WHAT TO DO:
Beginning at the line containing "Engine.stderr w ++" in the material below and ending at the line containing "Engine.DatasetSize (List.length kept);", return each line exactly and add nothing.
···
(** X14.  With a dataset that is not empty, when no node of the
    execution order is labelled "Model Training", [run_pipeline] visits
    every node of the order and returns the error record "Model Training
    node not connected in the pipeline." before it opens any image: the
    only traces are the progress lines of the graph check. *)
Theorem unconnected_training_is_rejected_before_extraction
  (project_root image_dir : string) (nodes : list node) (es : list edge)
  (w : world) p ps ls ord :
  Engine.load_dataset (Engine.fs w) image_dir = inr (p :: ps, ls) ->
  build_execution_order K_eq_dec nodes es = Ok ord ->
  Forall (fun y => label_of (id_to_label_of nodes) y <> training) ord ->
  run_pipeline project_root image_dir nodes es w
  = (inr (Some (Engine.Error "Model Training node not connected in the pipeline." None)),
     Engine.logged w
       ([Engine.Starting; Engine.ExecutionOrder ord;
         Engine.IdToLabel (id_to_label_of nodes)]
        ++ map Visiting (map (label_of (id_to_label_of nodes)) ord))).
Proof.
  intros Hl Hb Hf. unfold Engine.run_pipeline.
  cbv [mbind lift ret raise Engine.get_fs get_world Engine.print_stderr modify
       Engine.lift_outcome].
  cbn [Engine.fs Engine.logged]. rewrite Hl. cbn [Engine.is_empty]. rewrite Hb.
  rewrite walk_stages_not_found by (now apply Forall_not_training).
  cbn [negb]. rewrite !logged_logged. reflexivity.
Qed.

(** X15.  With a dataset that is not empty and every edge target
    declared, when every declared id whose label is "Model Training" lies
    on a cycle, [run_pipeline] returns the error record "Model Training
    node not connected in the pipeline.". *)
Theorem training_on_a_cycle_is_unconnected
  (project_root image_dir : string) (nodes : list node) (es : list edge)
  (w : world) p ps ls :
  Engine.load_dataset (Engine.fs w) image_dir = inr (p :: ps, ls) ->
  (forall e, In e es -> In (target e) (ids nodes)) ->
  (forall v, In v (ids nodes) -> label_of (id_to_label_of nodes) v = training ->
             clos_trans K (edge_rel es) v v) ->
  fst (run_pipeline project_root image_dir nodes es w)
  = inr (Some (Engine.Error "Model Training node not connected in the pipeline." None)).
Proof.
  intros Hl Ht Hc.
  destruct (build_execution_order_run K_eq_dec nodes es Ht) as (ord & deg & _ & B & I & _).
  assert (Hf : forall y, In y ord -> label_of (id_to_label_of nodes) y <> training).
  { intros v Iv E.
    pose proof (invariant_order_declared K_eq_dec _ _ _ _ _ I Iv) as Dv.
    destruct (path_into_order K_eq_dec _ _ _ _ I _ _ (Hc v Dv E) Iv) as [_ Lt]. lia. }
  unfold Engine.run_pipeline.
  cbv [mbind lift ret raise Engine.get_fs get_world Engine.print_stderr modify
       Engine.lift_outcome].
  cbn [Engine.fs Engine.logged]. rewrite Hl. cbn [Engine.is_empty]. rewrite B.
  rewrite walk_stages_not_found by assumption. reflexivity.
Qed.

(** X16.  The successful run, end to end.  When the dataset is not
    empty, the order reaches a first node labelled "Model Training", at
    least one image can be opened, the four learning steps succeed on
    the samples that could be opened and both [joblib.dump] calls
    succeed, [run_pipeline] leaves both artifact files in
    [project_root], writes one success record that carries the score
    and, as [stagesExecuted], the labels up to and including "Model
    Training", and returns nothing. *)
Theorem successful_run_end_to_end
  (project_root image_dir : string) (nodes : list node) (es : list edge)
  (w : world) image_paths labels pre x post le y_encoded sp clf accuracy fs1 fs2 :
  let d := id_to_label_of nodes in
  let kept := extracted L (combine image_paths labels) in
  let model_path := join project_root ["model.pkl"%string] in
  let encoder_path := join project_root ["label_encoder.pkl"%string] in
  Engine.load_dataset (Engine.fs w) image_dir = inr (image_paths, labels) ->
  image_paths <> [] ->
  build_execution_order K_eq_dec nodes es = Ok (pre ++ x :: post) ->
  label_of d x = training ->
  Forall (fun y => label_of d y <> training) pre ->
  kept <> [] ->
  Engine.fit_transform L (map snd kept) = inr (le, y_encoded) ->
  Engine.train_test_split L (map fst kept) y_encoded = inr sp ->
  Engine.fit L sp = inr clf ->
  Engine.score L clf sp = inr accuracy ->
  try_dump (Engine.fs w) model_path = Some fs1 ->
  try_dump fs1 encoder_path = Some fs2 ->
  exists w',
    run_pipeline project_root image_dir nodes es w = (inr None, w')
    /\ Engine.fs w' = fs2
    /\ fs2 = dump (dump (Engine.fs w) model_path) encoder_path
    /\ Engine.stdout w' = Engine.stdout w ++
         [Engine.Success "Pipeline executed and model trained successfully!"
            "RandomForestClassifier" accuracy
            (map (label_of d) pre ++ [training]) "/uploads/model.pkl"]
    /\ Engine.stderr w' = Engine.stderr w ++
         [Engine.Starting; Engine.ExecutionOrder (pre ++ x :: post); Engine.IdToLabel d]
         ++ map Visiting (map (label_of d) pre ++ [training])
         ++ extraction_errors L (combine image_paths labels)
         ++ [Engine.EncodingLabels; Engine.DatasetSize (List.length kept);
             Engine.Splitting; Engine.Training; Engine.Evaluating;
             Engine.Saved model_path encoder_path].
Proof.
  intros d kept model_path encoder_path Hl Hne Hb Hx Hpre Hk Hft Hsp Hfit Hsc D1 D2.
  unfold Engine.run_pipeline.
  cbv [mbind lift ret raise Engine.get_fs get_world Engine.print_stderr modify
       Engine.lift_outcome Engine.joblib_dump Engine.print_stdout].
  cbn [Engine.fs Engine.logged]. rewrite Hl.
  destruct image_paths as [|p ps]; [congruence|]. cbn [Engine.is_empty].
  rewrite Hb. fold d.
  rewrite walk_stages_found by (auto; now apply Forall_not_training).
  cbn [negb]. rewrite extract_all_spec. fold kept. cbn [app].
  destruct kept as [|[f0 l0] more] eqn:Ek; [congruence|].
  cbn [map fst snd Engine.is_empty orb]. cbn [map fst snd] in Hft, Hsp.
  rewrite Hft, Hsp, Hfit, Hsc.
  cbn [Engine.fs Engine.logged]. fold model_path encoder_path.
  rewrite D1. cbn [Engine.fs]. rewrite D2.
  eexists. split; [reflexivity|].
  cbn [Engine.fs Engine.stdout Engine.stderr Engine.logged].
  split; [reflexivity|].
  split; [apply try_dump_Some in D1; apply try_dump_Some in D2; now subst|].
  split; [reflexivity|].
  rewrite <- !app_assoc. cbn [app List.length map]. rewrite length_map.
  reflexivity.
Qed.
···
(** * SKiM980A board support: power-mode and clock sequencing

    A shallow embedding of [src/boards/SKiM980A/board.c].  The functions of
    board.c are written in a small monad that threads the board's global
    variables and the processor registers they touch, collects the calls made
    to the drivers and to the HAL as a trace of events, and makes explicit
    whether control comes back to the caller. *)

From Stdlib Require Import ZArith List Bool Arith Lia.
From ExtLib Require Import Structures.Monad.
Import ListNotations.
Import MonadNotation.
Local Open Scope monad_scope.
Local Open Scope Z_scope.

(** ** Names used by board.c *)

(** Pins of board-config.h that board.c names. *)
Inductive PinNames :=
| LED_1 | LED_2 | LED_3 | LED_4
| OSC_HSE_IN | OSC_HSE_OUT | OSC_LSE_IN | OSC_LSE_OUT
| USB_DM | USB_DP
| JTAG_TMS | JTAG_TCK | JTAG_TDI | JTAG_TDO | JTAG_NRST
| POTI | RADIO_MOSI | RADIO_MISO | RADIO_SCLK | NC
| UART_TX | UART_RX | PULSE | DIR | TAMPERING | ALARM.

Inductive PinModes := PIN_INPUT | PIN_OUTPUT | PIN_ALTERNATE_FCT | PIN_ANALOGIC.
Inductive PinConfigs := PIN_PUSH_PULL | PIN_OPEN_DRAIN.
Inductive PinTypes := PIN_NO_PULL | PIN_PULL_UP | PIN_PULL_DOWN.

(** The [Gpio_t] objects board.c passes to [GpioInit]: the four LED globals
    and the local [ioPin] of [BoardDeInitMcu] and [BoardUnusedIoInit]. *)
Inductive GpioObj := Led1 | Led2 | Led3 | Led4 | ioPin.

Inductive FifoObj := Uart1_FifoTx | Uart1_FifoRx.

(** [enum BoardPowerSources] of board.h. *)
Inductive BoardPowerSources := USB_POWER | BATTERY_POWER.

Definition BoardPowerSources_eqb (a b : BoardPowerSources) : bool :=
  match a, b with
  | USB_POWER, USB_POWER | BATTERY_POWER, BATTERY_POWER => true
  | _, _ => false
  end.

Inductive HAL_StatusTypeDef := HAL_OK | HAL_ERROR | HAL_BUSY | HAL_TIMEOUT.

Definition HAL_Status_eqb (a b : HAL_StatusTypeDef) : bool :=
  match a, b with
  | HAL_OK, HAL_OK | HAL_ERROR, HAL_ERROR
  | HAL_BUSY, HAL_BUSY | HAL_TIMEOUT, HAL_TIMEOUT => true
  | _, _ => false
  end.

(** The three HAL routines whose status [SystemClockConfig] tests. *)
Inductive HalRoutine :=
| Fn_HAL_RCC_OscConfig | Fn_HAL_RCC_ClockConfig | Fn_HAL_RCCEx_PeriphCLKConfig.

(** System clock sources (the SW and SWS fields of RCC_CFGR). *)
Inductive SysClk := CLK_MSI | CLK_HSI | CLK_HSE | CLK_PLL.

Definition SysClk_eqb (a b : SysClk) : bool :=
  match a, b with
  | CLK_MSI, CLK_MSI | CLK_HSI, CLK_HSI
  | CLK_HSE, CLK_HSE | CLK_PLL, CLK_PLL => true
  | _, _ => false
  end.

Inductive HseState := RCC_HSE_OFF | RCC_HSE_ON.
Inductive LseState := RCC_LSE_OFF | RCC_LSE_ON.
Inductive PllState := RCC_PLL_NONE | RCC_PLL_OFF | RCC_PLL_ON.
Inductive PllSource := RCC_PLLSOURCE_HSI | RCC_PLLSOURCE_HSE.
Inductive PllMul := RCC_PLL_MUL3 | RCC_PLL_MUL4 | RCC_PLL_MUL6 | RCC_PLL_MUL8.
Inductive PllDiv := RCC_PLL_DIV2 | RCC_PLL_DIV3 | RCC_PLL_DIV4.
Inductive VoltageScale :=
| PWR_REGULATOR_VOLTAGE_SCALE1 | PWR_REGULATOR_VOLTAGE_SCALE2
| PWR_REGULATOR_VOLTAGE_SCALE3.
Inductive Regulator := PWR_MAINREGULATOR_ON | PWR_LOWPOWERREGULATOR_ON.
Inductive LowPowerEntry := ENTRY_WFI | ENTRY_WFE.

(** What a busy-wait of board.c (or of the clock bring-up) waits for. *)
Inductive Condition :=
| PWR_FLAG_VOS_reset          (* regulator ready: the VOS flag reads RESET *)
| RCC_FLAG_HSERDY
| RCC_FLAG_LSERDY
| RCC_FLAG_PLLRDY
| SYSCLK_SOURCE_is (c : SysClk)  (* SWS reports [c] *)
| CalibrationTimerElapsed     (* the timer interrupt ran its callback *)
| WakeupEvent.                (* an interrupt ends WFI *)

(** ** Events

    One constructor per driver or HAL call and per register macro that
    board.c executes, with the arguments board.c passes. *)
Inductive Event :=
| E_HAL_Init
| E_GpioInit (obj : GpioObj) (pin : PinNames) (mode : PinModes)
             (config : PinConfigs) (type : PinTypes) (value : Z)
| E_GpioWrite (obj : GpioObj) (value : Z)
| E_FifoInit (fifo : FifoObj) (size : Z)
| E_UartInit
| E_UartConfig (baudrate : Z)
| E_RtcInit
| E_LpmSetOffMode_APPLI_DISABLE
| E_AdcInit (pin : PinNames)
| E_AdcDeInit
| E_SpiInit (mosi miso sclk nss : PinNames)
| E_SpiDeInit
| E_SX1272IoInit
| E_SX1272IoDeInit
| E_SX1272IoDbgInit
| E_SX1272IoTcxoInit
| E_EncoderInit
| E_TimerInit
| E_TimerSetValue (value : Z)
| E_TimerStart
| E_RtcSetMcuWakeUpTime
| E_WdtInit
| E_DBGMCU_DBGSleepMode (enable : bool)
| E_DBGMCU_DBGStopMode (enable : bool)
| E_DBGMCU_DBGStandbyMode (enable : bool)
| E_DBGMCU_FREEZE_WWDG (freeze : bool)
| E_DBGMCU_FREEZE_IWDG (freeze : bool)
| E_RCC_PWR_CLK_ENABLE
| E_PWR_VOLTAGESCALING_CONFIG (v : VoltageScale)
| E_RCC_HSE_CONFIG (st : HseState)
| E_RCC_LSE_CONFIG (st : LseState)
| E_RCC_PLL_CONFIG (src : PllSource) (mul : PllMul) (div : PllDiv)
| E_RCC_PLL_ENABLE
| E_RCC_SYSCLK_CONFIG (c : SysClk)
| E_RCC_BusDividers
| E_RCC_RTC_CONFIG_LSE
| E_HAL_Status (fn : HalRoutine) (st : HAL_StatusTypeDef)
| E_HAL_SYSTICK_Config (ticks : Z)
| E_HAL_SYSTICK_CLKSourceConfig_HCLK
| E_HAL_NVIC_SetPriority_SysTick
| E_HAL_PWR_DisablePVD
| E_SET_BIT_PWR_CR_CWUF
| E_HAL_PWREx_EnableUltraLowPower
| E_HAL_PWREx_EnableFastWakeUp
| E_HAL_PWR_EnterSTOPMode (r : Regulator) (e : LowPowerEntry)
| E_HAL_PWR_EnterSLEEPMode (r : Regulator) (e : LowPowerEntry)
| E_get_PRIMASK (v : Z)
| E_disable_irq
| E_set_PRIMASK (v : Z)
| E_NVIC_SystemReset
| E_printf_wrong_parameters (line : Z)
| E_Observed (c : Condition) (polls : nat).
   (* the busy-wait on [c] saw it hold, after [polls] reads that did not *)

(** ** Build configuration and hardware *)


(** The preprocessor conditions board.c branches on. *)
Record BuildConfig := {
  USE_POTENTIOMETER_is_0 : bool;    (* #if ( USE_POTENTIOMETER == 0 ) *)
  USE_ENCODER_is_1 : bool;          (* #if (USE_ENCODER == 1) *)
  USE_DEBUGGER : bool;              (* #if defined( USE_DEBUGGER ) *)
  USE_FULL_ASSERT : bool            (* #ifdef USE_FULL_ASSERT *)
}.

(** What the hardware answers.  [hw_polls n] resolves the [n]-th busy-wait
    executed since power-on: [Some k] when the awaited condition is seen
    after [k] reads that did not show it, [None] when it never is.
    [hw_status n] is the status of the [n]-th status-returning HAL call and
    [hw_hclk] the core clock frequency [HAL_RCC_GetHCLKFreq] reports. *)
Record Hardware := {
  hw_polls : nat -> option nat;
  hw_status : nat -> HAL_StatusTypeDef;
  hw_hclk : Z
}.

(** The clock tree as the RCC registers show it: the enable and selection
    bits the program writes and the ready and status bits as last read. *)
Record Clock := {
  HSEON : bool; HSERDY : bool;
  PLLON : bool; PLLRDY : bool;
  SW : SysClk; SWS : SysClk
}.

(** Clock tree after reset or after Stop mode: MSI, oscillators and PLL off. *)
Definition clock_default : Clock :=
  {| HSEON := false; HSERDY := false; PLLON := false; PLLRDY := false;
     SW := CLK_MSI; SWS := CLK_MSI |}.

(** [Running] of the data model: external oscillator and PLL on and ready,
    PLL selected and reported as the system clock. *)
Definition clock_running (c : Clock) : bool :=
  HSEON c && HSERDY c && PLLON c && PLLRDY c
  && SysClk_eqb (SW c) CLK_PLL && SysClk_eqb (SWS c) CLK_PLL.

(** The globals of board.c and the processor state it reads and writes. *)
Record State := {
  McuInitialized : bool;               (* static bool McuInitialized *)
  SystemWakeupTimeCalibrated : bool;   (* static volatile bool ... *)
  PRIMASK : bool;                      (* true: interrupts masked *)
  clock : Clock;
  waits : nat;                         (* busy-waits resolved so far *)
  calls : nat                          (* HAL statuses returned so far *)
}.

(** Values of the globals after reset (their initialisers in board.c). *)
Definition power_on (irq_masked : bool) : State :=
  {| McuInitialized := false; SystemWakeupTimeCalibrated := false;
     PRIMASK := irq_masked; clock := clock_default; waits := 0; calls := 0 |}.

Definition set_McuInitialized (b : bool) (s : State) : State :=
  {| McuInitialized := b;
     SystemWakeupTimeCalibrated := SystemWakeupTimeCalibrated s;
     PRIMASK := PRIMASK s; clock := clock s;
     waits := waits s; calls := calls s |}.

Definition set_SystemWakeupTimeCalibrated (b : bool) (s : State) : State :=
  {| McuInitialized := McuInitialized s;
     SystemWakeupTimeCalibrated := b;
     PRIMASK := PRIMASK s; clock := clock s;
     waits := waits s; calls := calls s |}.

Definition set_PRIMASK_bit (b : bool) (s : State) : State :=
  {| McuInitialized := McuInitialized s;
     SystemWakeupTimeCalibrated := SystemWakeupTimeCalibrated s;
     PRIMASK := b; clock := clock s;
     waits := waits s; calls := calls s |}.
···
ANSWER FOR THE TASK:
    /\ Engine.stderr w' = Engine.stderr w ++
         [Engine.Starting; Engine.ExecutionOrder (pre ++ x :: post); Engine.IdToLabel d]
         ++ map Visiting (map (label_of d) pre ++ [training])
         ++ extraction_errors L (combine image_paths labels)
         ++ [Engine.EncodingLabels; Engine.DatasetSize (List.length kept);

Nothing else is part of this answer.